┌─ EXERCISE MATERIALS

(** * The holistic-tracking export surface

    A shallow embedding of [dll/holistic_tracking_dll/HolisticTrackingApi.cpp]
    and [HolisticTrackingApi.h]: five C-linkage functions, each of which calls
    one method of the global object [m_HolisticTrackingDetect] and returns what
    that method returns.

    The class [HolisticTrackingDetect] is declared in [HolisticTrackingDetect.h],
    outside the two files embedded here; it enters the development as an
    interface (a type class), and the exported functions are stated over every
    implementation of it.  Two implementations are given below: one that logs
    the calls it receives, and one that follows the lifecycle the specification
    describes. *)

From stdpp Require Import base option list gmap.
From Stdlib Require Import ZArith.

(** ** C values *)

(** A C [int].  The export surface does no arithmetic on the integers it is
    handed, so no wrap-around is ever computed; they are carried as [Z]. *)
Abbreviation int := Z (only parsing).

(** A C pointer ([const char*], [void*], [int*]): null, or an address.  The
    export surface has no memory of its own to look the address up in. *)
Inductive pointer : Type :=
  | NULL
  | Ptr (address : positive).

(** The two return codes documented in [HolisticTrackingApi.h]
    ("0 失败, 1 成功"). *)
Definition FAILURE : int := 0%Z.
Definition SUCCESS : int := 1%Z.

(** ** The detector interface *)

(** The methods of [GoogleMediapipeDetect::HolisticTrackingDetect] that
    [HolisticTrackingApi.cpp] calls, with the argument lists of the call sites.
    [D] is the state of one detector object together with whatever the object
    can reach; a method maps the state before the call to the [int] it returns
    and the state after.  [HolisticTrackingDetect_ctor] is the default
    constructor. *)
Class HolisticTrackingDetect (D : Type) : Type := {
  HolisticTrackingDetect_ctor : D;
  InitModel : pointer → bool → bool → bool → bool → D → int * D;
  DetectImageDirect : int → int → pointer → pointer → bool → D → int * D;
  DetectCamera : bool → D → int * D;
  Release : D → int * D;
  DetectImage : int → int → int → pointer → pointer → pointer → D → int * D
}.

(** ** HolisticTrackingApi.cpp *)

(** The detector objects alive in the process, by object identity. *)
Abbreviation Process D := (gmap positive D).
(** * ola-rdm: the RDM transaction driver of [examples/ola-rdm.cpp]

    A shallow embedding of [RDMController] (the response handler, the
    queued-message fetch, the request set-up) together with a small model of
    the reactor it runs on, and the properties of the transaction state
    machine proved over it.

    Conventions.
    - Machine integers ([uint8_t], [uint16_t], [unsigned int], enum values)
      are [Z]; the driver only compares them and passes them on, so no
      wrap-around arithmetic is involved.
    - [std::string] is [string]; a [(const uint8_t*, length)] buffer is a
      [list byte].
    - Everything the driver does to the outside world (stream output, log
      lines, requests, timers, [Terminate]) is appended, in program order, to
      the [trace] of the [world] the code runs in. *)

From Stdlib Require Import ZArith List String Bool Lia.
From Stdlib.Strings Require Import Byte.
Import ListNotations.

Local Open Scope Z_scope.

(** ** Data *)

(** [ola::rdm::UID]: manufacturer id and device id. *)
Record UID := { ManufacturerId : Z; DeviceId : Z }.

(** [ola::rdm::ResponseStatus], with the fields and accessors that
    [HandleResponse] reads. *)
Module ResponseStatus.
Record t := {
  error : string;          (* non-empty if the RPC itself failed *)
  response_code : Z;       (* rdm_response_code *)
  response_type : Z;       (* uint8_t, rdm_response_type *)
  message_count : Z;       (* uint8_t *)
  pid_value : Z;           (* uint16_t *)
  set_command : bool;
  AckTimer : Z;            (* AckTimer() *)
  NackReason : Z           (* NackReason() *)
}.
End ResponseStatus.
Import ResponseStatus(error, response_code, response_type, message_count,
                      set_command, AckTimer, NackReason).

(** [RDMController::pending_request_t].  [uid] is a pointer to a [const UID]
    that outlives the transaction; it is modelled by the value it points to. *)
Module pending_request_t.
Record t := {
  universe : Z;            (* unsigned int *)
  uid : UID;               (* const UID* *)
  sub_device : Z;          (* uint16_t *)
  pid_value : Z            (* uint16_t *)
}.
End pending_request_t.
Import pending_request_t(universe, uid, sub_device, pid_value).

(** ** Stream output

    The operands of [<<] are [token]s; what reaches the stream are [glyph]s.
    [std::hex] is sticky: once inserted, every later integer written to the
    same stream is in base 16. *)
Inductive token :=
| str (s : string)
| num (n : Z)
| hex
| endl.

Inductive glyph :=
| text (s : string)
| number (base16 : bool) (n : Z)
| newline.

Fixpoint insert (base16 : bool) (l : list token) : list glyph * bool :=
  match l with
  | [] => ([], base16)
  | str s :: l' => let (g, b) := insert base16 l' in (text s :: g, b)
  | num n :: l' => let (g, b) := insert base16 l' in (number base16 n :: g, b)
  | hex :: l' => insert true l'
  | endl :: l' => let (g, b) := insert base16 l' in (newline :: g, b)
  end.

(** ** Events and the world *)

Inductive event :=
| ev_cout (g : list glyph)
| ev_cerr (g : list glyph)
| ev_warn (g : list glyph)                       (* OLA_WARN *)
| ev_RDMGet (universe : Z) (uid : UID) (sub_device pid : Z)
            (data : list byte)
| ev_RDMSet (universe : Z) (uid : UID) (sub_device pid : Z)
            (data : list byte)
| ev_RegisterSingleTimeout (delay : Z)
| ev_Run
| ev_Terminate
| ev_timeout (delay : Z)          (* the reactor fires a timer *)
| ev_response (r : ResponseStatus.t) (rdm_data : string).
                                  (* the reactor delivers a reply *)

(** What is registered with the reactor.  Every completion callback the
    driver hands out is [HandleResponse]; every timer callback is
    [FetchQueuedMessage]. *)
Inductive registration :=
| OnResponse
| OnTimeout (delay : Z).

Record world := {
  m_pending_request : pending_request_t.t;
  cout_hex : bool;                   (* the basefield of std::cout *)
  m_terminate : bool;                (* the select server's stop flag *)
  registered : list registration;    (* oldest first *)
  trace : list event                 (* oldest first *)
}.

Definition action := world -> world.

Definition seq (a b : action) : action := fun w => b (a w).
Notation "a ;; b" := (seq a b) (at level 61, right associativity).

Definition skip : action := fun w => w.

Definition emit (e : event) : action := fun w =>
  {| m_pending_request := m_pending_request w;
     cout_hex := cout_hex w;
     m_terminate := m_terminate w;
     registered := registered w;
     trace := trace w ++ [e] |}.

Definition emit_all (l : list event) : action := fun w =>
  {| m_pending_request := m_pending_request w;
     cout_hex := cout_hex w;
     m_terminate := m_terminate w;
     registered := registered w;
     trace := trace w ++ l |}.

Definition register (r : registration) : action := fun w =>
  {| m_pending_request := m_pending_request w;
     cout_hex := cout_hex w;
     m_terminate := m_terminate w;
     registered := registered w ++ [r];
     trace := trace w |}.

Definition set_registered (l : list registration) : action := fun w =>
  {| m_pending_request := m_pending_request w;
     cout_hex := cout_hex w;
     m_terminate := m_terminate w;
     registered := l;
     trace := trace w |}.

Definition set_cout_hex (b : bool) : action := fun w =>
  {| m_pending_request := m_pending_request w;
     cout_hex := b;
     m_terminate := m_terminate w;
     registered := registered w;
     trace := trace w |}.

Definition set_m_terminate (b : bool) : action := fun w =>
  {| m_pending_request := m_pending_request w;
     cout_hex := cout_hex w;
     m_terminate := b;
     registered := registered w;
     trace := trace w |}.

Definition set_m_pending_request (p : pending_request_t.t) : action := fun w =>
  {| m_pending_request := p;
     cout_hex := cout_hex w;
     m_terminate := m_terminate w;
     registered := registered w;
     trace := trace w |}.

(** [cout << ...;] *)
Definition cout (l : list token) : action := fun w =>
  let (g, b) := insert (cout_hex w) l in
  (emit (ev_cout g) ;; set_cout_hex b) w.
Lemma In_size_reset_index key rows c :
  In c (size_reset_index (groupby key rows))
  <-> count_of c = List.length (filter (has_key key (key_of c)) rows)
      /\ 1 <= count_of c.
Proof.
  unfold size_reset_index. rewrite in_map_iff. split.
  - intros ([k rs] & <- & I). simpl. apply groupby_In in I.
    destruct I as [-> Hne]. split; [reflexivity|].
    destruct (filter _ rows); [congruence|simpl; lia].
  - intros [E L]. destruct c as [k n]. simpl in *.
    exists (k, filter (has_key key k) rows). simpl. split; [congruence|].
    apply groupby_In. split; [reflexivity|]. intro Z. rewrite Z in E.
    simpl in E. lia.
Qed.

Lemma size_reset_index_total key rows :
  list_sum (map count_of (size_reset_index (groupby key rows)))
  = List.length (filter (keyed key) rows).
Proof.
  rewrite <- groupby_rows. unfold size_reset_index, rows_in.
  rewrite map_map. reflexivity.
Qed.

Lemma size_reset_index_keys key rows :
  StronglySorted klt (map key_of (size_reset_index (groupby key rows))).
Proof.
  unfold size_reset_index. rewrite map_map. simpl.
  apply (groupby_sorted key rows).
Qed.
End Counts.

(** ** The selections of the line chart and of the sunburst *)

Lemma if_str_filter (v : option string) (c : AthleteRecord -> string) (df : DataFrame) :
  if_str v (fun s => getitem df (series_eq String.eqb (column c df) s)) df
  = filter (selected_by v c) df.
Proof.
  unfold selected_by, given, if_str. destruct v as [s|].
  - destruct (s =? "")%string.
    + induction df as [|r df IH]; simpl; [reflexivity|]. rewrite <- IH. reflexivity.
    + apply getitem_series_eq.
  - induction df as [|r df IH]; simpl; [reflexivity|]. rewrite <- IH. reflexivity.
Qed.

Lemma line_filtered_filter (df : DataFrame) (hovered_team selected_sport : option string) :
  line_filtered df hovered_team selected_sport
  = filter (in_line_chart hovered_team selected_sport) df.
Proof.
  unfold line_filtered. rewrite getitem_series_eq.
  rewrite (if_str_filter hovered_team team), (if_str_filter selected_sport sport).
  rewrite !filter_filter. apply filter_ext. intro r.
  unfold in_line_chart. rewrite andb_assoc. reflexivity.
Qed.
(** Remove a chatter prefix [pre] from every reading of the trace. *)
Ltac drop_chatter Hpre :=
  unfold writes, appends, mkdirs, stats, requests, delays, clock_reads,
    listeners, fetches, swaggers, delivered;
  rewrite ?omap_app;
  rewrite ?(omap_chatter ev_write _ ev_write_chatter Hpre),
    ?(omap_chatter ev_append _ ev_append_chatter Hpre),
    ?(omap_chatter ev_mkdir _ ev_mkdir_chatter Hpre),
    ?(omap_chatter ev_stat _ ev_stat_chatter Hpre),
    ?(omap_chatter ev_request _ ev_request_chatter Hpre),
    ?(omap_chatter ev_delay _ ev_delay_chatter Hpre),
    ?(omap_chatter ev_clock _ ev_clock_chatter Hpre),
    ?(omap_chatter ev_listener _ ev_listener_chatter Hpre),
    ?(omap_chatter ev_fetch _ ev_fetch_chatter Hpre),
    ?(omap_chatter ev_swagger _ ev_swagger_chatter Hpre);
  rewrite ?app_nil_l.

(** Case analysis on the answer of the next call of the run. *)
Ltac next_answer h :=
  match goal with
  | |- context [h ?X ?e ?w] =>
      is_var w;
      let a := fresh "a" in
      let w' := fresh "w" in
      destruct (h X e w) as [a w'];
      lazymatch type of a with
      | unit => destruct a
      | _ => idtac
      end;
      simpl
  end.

└─

TASK STATEMENT: Exactly the lines running from the top of the records to the line that contains "implementation of it.", inclusive, must be set down, and nothing more.

SOLVED EXERCISE:
(** * The holistic-tracking export surface

    A shallow embedding of [dll/holistic_tracking_dll/HolisticTrackingApi.cpp]
    and [HolisticTrackingApi.h]: five C-linkage functions, each of which calls
    one method of the global object [m_HolisticTrackingDetect] and returns what
    that method returns.

    The class [HolisticTrackingDetect] is declared in [HolisticTrackingDetect.h],
    outside the two files embedded here; it enters the development as an
    interface (a type class), and the exported functions are stated over every
    implementation of it.  Two implementations are given below: one that logs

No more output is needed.